## REQUIRED WORK
Restate word for word the span that opens with the line containing "Definition client_list_instances (p" and closes with the final line of the data; give only those lines.
(Beginning of SUPPLIED MATERIAL)
Definition execute_with_query (request : VultrRequest) (query : list (string * string)) (p : P)
    : result (list Z) VultrClientError * P :=
  if negb (request_ok request query) then (Err Transport, p)
  else
    match exchange request query p with
    | (NoExchange, p) => (Err Transport, p)
    | (Exchanged status content_length body, p) =>
        (if negb ((200 <=? status) && (status <? 300)) then Err (ClientHttpStatus status)
         else read_bounded content_length body, p)
    end.

Definition execute (request : VultrRequest) (p : P) : result (list Z) VultrClientError * P :=
  execute_with_query request [] p.

(** ** Operations *)

Definition require_acceptance (scope : LifecycleScope) : result unit VultrClientError :=
  if negb (bool_decide (scope = Acceptance)) then Err AcceptanceScopeRequired else Ok tt.

Definition decode_created_instance (body : list Z) : result ObservedVm.t VultrClientError :=
  let? instance := ok_or (created_from_json body) InvalidClientResponse in
  map_err Adapter (decode_instance instance).

Definition validate_user_data (user_data_b64 : string) : result unit VultrClientError :=
  if bool_decide (user_data_b64 = "") || (MAX_USER_DATA_BYTES * 2 <? len user_data_b64)
  then Err InvalidUserData
  else
    let? decoded := ok_or (standard_base64_decode user_data_b64) InvalidUserData in
    if bool_decide (decoded = []) || (MAX_USER_DATA_BYTES <? Z.of_nat (List.length decoded))
    then Err InvalidUserData
    else if negb (valid_utf8 decoded) then Err InvalidUserData
    else if negb (starts_with ("#cloud-config" ++ of_bytes [10]) (of_bytes decoded))
    then Err InvalidUserData
    else Ok tt.

Definition page_query (cursor : option string) : list (string * string) :=
  ("per_page", "500") :: match cursor with Some value => [("cursor", value)] | None => [] end.

Fixpoint list_from (pages : nat) (observed : list ObservedVm.t) (cursor : option string)
    (seen : gset string) (p : P) : result (list ObservedVm.t) VultrClientError * P :=
  match pages with
  | O => (Err PaginationLimitExceeded, p)
  | S pages' =>
      match execute_with_query list_instances_request (page_query cursor) p with
      | (Err e, p) => (Err e, p)
      | (Ok body, p) =>
          match page_from_json body with
          | None => (Err InvalidClientResponse, p)
          | Some page =>
              match map_err Adapter (try_collect (decode_instance <$> page_instances page)) with
              | Err e => (Err e, p)
              | Ok instances =>
                  let observed := (observed ++ instances)%list in
                  let next := default "" (default None (page_meta page)) in
                  if bool_decide (next = "") then
                    if (INSTANCE_PAGE_SIZE <=? List.length (page_instances page))%nat
                       && negb (is_some (page_meta page))
                    then (Err InvalidPagination, p) else (Ok observed, p)
                  else if (MAX_CURSOR_BYTES <? len next) || bool_decide (next ∈ seen)
                  then (Err InvalidPagination, p)
                  else list_from pages' observed (Some next) ({[next]} ∪ seen) p
              end
          end
      end
  end.

Definition client_list_instances (p : P) : result (list ObservedVm.t) VultrClientError * P :=
  list_from MAX_INSTANCE_PAGES [] None ∅ p.

Definition client_create_instance (plan : PlannedCreate.t) (spec : VultrVmSpec) (p : P)
    : result ObservedVm.t VultrClientError * P :=
  match require_acceptance (OwnershipIntent.scope (PlannedCreate.intent plan)) with
  | Err e => (Err e, p)
  | Ok _ =>
      let '(r, p) := execute (create_request plan spec) p in
      (let? body := r in decode_created_instance body, p)
  end.

Definition client_create_instance_with_user_data (plan : PlannedCreate.t) (spec : VultrVmSpec)
    (user_data_b64 : string) (p : P) : result ObservedVm.t VultrClientError * P :=
  match (let? _ := require_acceptance (OwnershipIntent.scope (PlannedCreate.intent plan)) in
         validate_user_data user_data_b64) with
  | Err e => (Err e, p)
  | Ok _ =>
      let '(r, p) := execute (create_request_with_user_data plan spec user_data_b64) p in
      (let? body := r in decode_created_instance body, p)
  end.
(End of SUPPLIED MATERIAL)
## ANSWER BELOW
Definition client_list_instances (p : P) : result (list ObservedVm.t) VultrClientError * P :=
  list_from MAX_INSTANCE_PAGES [] None ∅ p.

Definition client_create_instance (plan : PlannedCreate.t) (spec : VultrVmSpec) (p : P)
    : result ObservedVm.t VultrClientError * P :=
  match require_acceptance (OwnershipIntent.scope (PlannedCreate.intent plan)) with
  | Err e => (Err e, p)
  | Ok _ =>
      let '(r, p) := execute (create_request plan spec) p in
      (let? body := r in decode_created_instance body, p)
  end.

Definition client_create_instance_with_user_data (plan : PlannedCreate.t) (spec : VultrVmSpec)
    (user_data_b64 : string) (p : P) : result ObservedVm.t VultrClientError * P :=
  match (let? _ := require_acceptance (OwnershipIntent.scope (PlannedCreate.intent plan)) in
         validate_user_data user_data_b64) with
  | Err e => (Err e, p)
  | Ok _ =>
      let '(r, p) := execute (create_request_with_user_data plan spec user_data_b64) p in
      (let? body := r in decode_created_instance body, p)
  end.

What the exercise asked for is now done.